What truly astounds me is to hear adults in the LGBTQ and progressive communities – who would all heartily agree that it's not okay for children to call someone "gay" as a put-down – use the word "retarded" in exactly the same way.

What do we mean when we refer to someone as "retarded"? Often it's a substitute for "stupid" – an obvious thing overlooked, a mistake signaling a lack of intelligence. Other times, it designates someone who is weird, stands out from the crowd, who makes us uncomfortable, or isn't "normal" or like "us." It can also refer to someone who is different. In short, there are many connotations to the word "retarded," but one thing all those connotations have in common is that none of them is positive. 

Sounds a lot like how many kids use "gay."

So if it's not okay to use "gay" as a put-down, then why is it okay to use "retarded" that way? If the former is hurtful, then isn't the latter hurtful as well? 

Imagine how our world would be different if our language reflected respect for all people. So why do we show discomfort by putting others down with words referring to those people whom we fear? Why, indeed, are there groups that we fear at all?

If this smacks of political correctness, then all I can say is this: If being PC means keeping respect for each other at the forefront of our minds – and in our actions and words – then I'm a shameless adherent of political correctness. I cannot think of a situation where respecting each other is inappropriate, burdensome, or the purview of any one political philosophy.

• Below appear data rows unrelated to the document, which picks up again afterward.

(* ===== verification/CsDns.v ===== *)
(** * Client services: DNS records and CNAME chains ([validateDNS],
    [validateSharedNames]) *)

From S2P Require Export CsNames AliasGraph.

Open Scope Z_scope.

Module CsDns.
Import Model CsConfig CsNames.

Section dns.
Context `{GoUnicode}.

(** ** [validateDNS] *)

Definition upstream_check (u : DNSUpstream) : result Error unit :=
  _ ← fail_if (negb (canonical_ipv4 (u_Address u))) (UpstreamAddress (u_Address u));
  _ ← fail_if (negb (u_Port u =? DNSResolverPort)) (UpstreamPort (u_Address u));
  _ ← fail_if (u_TLSName u != "dns.quad9.net") (UpstreamTLS (u_Address u));
  fail_if (u_ECS u) UpstreamECS.

Definition record_key (name type : string) : string := name +:+ String "000" type.

Definition record_value_check (site : Site) (name : string) (r : DNSRecord) : result Error unit :=
  if r_Type r == "A" then
    match parse_to4 (r_Value r) with
    | Some address =>
        fail_if ((addr_string address != r_Value r) || negb (addressInZone address site)) (RecordAddress name)
    | None => Err (RecordAddress name)
    end
  else
    match canonicalName (r_Value r) (n_Domain (s_Network site)) with
    | Err e => Err (RecordTarget name e)
    | Ok target => fail_if (target == name) (RecordSelf name)
    end.

Definition record_step (site : Site) (owned : gset string)
    (s : gset string * gmap string string) (r : DNSRecord)
    : result Error (gset string * gmap string string) :=
  let '(seen, seenNames) := s in
  match canonicalName (r_Name r) (n_Domain (s_Network site)) with
  | Err e => Err (RecordName (r_Name r) e)
  | Ok name =>
      _ ← fail_if ((r_Type r != "A") && (r_Type r != "CNAME")) (RecordType name (r_Type r));
      let key := record_key name (r_Type r) in
      _ ← fail_if (bool_decide (key ∈ seen)) (RecordDuplicate name (r_Type r));
      match seenNames !! name with
      | Some previous => Err (RecordMixed name previous (r_Type r))
      | None =>
          _ ← fail_if (bool_decide (name ∈ owned)) (RecordPlatform name);
          _ ← record_value_check site name r;
          Ok ({[key]} ∪ seen, <[name := r_Type r]> seenNames)
      end
  end.

Definition validateDNS (config : DNSConfig) (site : Site) : result Error unit :=
  if negb (Enabled (d_Enabled config)) then Ok tt
  else
    _ ← fail_if (length (d_Upstreams config) =? 0)%nat NoUpstream;
    _ ← eachM upstream_check (d_Upstreams config);
    let owned := platform_names_from site ∅ in
    _ ← foldM (record_step site owned) (∅, ∅) (d_Records config);
    Ok tt.

(** ** [validateSharedNames] *)

Definition reservation_name (site : Site) (r : Reservation) : string :=
  to_lower (rv_Name r) +:+ "." +:+ to_lower (trim_suffix (n_Domain (s_Network site)) ".").

Definition shared_step (site : Site) (s : gset string * gmap string string) (r : DNSRecord)
    : result Error (gset string * gmap string string) :=
  let '(seen, cnameTargets) := s in
  match canonicalName (r_Name r) (n_Domain (s_Network site)) with
  | Err e => Err (BadName e)
  | Ok name =>
      _ ← fail_if (bool_decide (name ∈ seen)) (RecordReservation name);
      if r_Type r == "A" then Ok ({[name]} ∪ seen, cnameTargets)
      else
        match canonicalName (r_Value r) (n_Domain (s_Network site)) with
        | Err e => Err (BadName e)
        | Ok target => Ok ({[name]} ∪ seen, <[name := target]> cnameTargets)
        end
  end.

(** The recursive closure.  Its [path] map is only ever read below the call
    that marked it (there is one recursive call, after which the closure
    unmarks and returns), so the model passes it down. *)
Fixpoint walk (fuel : nat) (cnameTargets : gmap string string) (seen : gset string)
    (path : gset string) (name : string) : result Error unit :=
  match fuel with
  | O => Err WalkFuel
  | S fuel =>
      _ ← fail_if (bool_decide (name ∈ path)) (AliasCycle name);
      match cnameTargets !! name with
      | None => fail_if (bool_decide (name ∉ seen)) (AliasUnknown name)
      | Some target => walk fuel cnameTargets seen ({[name]} ∪ path) target
      end
  end.

(** A path holds distinct aliases, so one more step than there are aliases
    is enough. *)
Definition walk_all (cnameTargets : gmap string string) (seen : gset string) : result Error unit :=
  eachM (walk (S (size cnameTargets)) cnameTargets seen ∅) (map_to_list cnameTargets).*1.

Definition base_names (reservations : list Reservation) (site : Site) : gset string :=
  platform_names_from site (list_to_set (map (reservation_name site) reservations)).

Definition validateSharedNames (dns : DNSConfig) (dhcp : DHCPConfig) (site : Site) : result Error unit :=
  '(seen, cnameTargets) ← foldM (shared_step site) (base_names (h_Reservations dhcp) site, ∅) (d_Records dns);
  walk_all cnameTargets seen.

(** ** CNAME chains *)

(** The chain from [n] ends, at a known name that is not an alias. *)
Definition resolves (targets : gmap string string) (seen : gset string) (n : string) : Prop :=
  ∃ m, chain_end targets n m ∧ m ∈ seen.

Lemma walk_ok targets seen fuel path n u :
  walk fuel targets seen path n = Ok u → resolves targets seen n.
Proof.
  revert path n. induction fuel as [|fuel IH]; intros path n; cbn; [done|]. intros Hw. inv_ok.
  destruct (targets !! n) as [t|] eqn:Et.
  - apply IH in Hw as (m&?&?). exists m. split; [|done]. by eapply chain_end_step.
  - inv_ok. bools. exists n. split; [by apply chain_end_here|].
    destruct (decide (n ∈ seen)); [done|contradiction].
Qed.

(** Enough fuel: the walk returns its own verdict. *)
Lemma walk_fuel targets seen fuel path n :
  path ⊆ dom targets → (size targets < size path + fuel)%nat →
  walk fuel targets seen path n ≠ Err WalkFuel.
Proof.
  revert path n. induction fuel as [|fuel IH]; intros path n Hsub Hsz; cbn.
  { apply path_bound in Hsub. lia. }
  destruct (bool_decide (n ∈ path)) eqn:Hin; cbn; [done|]. bools.
  destruct (targets !! n) as [t|] eqn:Et.
  - destruct (path_extend targets path n t) as [? ?]; [done..|]. apply IH; [done|lia].
  - unfold fail_if. by case_bool_decide.
Qed.

Lemma walk_all_fuel targets seen : walk_all targets seen ≠ Err WalkFuel.
Proof.
  unfold walk_all. intros (n&_&Hn)%eachM_err. revert Hn. apply walk_fuel; [set_solver|]. rewrite size_empty. lia.
Qed.

(** ** Record names *)

Definition record_name (site : Site) (r : DNSRecord) : result NameError string :=
  canonicalName (r_Name r) (n_Domain (s_Network site)).

Definition names_ok (site : Site) (base : gset string) (rs : list DNSRecord) : Prop :=
  NoDup (map (record_name site) rs) ∧
  ∀ r, r ∈ rs → ∃ n, record_name site r = Ok n ∧ n ∉ base.

Lemma names_ok_snoc site base rs r n : names_ok site base rs → record_name site r = Ok n →
  Ok n ∉ map (record_name site) rs → (n ∉ base) → names_ok site base (rs ++ [r]).
Proof.
  intros [Hnd Hr] Hn Hnew Hb. split.
  - rewrite map_app. cbn. rewrite Hn. by apply NoDup_snoc.
  - intros r' [?| ->]%elem_snoc; eauto.
Qed.

(** The targets of the aliases among the records. *)
Definition targets_of (site : Site) (rs : list DNSRecord) (targets : gmap string string) : Prop :=
  ∀ r n, r ∈ rs → r_Type r ≠ "A" → record_name site r = Ok n →
    ∃ t, canonicalName (r_Value r) (n_Domain (s_Network site)) = Ok t ∧ targets !! n = Some t.

Definition shared_inv (site : Site) (base : gset string) (rs : list DNSRecord)
    (s : gset string * gmap string string) : Prop :=
  names_ok site base rs ∧ targets_of site rs s.2
  ∧ ∀ n, n ∈ s.1 ↔ n ∈ base ∨ Ok n ∈ map (record_name site) rs.

Lemma shared_records_ok site base rs s :
  foldM (shared_step site) (base, ∅) rs = Ok s → shared_inv site base rs s.
Proof.
  apply foldM_inv.
  { split_and!; [split; [constructor|set_solver]|intros r n Hr; set_solver|cbn; set_solver]. }
  intros dn r [seen targets] s2 (Hn&Ht&Hs) _ Hf. cbn [fst snd] in *. unfold shared_step in Hf.
  change (canonicalName (r_Name r) (n_Domain (s_Network site))) with (record_name site r) in Hf.
  destruct (record_name site r) as [n|e] eqn:En; [|done]. inv_ok. bools.
  rewrite Hs in E. apply Decidable.not_or in E as [Hb Hnew].
  assert (names_ok site base (dn ++ [r])) as Hn' by (by eapply names_ok_snoc).
  assert (∀ m, m ∈ {[n]} ∪ seen ↔ m ∈ base ∨ Ok m ∈ map (record_name site) (dn ++ [r])) as Hs'.
  { intros m. rewrite map_app. cbn. rewrite En, elem_of_union, Hs, elem_of_app, list_elem_of_singleton,
      elem_of_singleton. naive_solver. }
  destruct (r_Type r == "A") eqn:Etype; bools.
  { injection Hf as <-. split_and!; try done. intros r' n' [Hin| ->]%elem_snoc; [|done].
    by apply Ht. }
  destruct (canonicalName (r_Value r) _) as [t|] eqn:Et; [|done]. injection Hf as <-.
  split_and!; try done. cbn [snd]. intros r' n' [Hin| ->]%elem_snoc Hty Hn''.
  - destruct (Ht r' n' Hin Hty Hn'') as (t'&?&?). exists t'. split; [done|].
    rewrite lookup_insert_ne; [done|]. intros ->. apply Hnew. apply list_elem_of_fmap. by exists r'.
  - exists t. split; [done|]. rewrite En in Hn''. injection Hn'' as <-. by rewrite lookup_insert_eq.
Qed.

Definition dns_inv (site : Site) (owned : gset string) (rs : list DNSRecord)
    (s : gset string * gmap string string) : Prop :=
  names_ok site owned rs ∧ (∀ n, is_Some (s.2 !! n) ↔ Ok n ∈ map (record_name site) rs)
  ∧ ∀ r, r ∈ rs → r_Type r ∈ ["A"; "CNAME"]
      ∧ ∃ n, record_name site r = Ok n ∧ record_value_check site n r = Ok tt.

Lemma dns_records_ok site owned rs s :
  foldM (record_step site owned) (∅, ∅) rs = Ok s → dns_inv site owned rs s.
Proof.
  apply foldM_inv.
  { split_and!; [split; [constructor|set_solver]|cbn|set_solver].
    intros n. rewrite lookup_empty. split; [by intros []|set_solver]. }
  intros dn r [seen names] s2 (Hn&Hs&Hr) _ Hf. cbn [fst snd] in *. unfold record_step in Hf.
  change (canonicalName (r_Name r) (n_Domain (s_Network site))) with (record_name site r) in Hf.
  destruct (record_name site r) as [n|e] eqn:En; [|done]. inv_ok. bools.
  destruct (names !! n) eqn:Enm; [done|]. inv_ok. bools. cbn [snd].
  assert (Ok n ∉ map (record_name site) dn) as Hnew.
  { rewrite <- Hs, Enm. by intros []. }
  split_and!.
  - by eapply names_ok_snoc.
  - intros m. rewrite map_app. cbn. rewrite En, elem_of_app, list_elem_of_singleton, <- Hs.
    destruct (decide (m = n)) as [->|]; [rewrite lookup_insert_eq|rewrite lookup_insert_ne by done];
      naive_solver.
  - intros r' [?| ->]%elem_snoc; [by apply Hr|]. split; [|by exists n].
    rewrite andb_false_iff in E. destruct E; bools; set_solver.
Qed.
End dns.

(** ** Properties *)

(** Checking CNAME chains always finishes with a verdict: on any alias table,
    cyclic ones included, the walk never needs more steps than there are
    aliases plus one. *)
Theorem walk_terminates `{GoUnicode} dns dhcp site :
  validateSharedNames dns dhcp site ≠ Err WalkFuel.
Proof.
  unfold validateSharedNames. destruct (foldM _ _ _) as [[seen targets]|e] eqn:E; cbn.
  - apply walk_all_fuel.
  - intros [= ->]. revert E. generalize (base_names (h_Reservations dhcp) site, ∅ : gmap string string).
    induction (d_Records dns) as [|r rs IH]; intros [seen t]; cbn; [done|].
    destruct (canonicalName (r_Name r) _) as [n|e']; cbn; [|done].
    destruct (bool_decide (n ∈ seen)); cbn; [done|].
    unfold fail_if. case_bool_decide; cbn; [apply IH|].
    destruct (canonicalName (r_Value r) _); cbn; [apply IH|done].
Qed.

(** Validated names do not collide and every alias leads somewhere: the
    canonical names of the records are distinct, none is a platform name or a
    reservation's name, and from every CNAME the chain of aliases reaches,
    without ever returning, a name that exists and is not an alias. *)
Theorem validateSharedNames_sound `{GoUnicode} dns dhcp site :
  validateSharedNames dns dhcp site = Ok tt →
  names_ok site (base_names (h_Reservations dhcp) site) (d_Records dns)
  ∧ ∃ targets, targets_of site (d_Records dns) targets
    ∧ ∀ r n, r ∈ d_Records dns → r_Type r ≠ "A" → record_name site r = Ok n →
        (∃ m, rtc (alias_step targets) n m ∧ targets !! m = None ∧
           (m ∈ base_names (h_Reservations dhcp) site ∨ Ok m ∈ map (record_name site) (d_Records dns)))
        ∧ ¬ tc (alias_step targets) n n.
Proof.
  unfold validateSharedNames. intros Hv. apply bind_ok in Hv as ([seen targets] & Hf & Hw).
  apply shared_records_ok in Hf as (Hn&Ht&Hs). cbn [fst snd] in *. split; [done|].
  exists targets. split; [done|]. intros r n Hr Hty Hrn.
  destruct (Ht r n Hr Hty Hrn) as (t&_&Hlk). unfold walk_all in Hw. apply eachM_ok in Hw.
  rewrite Forall_forall in Hw. specialize (Hw n).
  rewrite list_elem_of_fmap in Hw. apply walk_ok in Hw;
    [|exists (n, t); split; [done|by apply elem_of_map_to_list]].
  destruct Hw as (m&Hc&Hm). split; [|by eapply chain_end_acyclic].
  destruct Hc as [??]. exists m. by rewrite <- Hs.
Qed.

(** A validated resolver configuration only uses the encrypted upstreams
    (canonical IPv4, port 853, the Quad9 certificate name, no client subnet), and
    each record has a distinct name that no platform component owns, and either an
    address in one of the site's zones or an alias target other than itself. *)
Theorem validateDNS_sound `{GoUnicode} c site :
  validateDNS c site = Ok tt → Enabled (d_Enabled c) = true →
  d_Upstreams c ≠ []
  ∧ Forall (fun u => canonical_ipv4 (u_Address u) = true ∧ u_Port u = 853
                     ∧ u_TLSName u = "dns.quad9.net" ∧ u_ECS u = false) (d_Upstreams c)
  ∧ names_ok site (platform_names_from site ∅) (d_Records c)
  ∧ ∀ r, r ∈ d_Records c →
      (r_Type r = "A" ∧ ∃ a, parse_addr (r_Value r) = Some a ∧ addressInZone a site = true)
      ∨ (r_Type r = "CNAME" ∧ ∃ t, canonicalName (r_Value r) (n_Domain (s_Network site)) = Ok t
           ∧ record_name site r ≠ Ok t).
Proof.
  intros Hv He. unfold validateDNS in Hv. rewrite He in Hv. cbn in Hv. inv_ok.
  apply dns_records_ok in E1 as (Hn&_&Hr). apply eachM_ok in E0. split_and!; try done.
  - intros Hnil. by rewrite Hnil in E.
  - eapply Forall_impl; [exact E0|]. intros u Hu. unfold upstream_check in Hu. inv_ok. bools. done.
  - intros rd Hin. destruct (Hr rd Hin) as (Hty&n&Hname&Hval). unfold record_value_check in Hval.
    destruct (r_Type rd == "A") eqn:Et; bools.
    + left. split; [done|]. destruct (parse_to4 _) as [a|] eqn:Ea; [|done]. inv_ok. bools.
      eauto using parse_to4_canonical.
    + right. split; [set_solver|]. destruct (canonicalName (r_Value rd) _) as [t|] eqn:Ev; [|done].
      inv_ok. bools. exists t. split; [done|]. rewrite Hname. congruence.
Qed.

Definition sample_dns : DNSConfig :=
  normalize_dns (mkDNS (Some true) [] [
    mkRecord "nas" "A" "10.10.20.40"; mkRecord "files" "CNAME" "nas";
    mkRecord "Docs.lab.home.arpa." "CNAME" "files.lab.home.arpa"; mkRecord "tv" "CNAME" "lab-media-01"] []).
Definition sample_dhcp : DHCPConfig :=
  normalize_dhcp (mkDHCP (Some true) "" []
    [mkReservation "lab-media-01" "SERVERS" "02:00:00:00:20:e6" "10.10.20.230"] (mkTime [] None)).

Theorem validateSharedNames_sound_witness :
  @names_ok ascii_only (NewSite "i" "age1" "vm") (@base_names ascii_only (h_Reservations sample_dhcp) (NewSite "i" "age1" "vm"))
    (d_Records sample_dns).
Proof.
  apply (validateSharedNames_sound (H := ascii_only) sample_dns sample_dhcp (NewSite "i" "age1" "vm")). by vm_compute.
Defined.

Theorem validateDNS_sound_witness : d_Upstreams sample_dns ≠ [].
Proof. apply (validateDNS_sound (H := ascii_only) sample_dns (NewSite "i" "age1" "vm")); by vm_compute. Defined.

(** A cycle is refused with its own error. *)
Example cycle_ex (U := ascii_only) : validateSharedNames
    (mkDNS (Some true) [] [mkRecord "a" "CNAME" "b"; mkRecord "b" "CNAME" "a"] []) sample_dhcp (NewSite "i" "age1" "vm")
  = Err (AliasCycle "a.lab.home.arpa").
Proof. by vm_compute. Qed.
End CsDns.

Indeed, respect is the right of all human beings. We are therefore obligated to show it to each other. Regardless of whether there is someone gay or mentally disabled in the room. 

So the next time you find "retarded" slipping out, ask yourself, "What do I really mean? Is this really about mental retardation? Why do people with mental disabilities make me so uncomfortable? And why do I think it's okay to use this word to put someone else down?" You may learn something about yourself from how you answer those questions. And we will all, as individuals and as a society, be the better for that self-examination.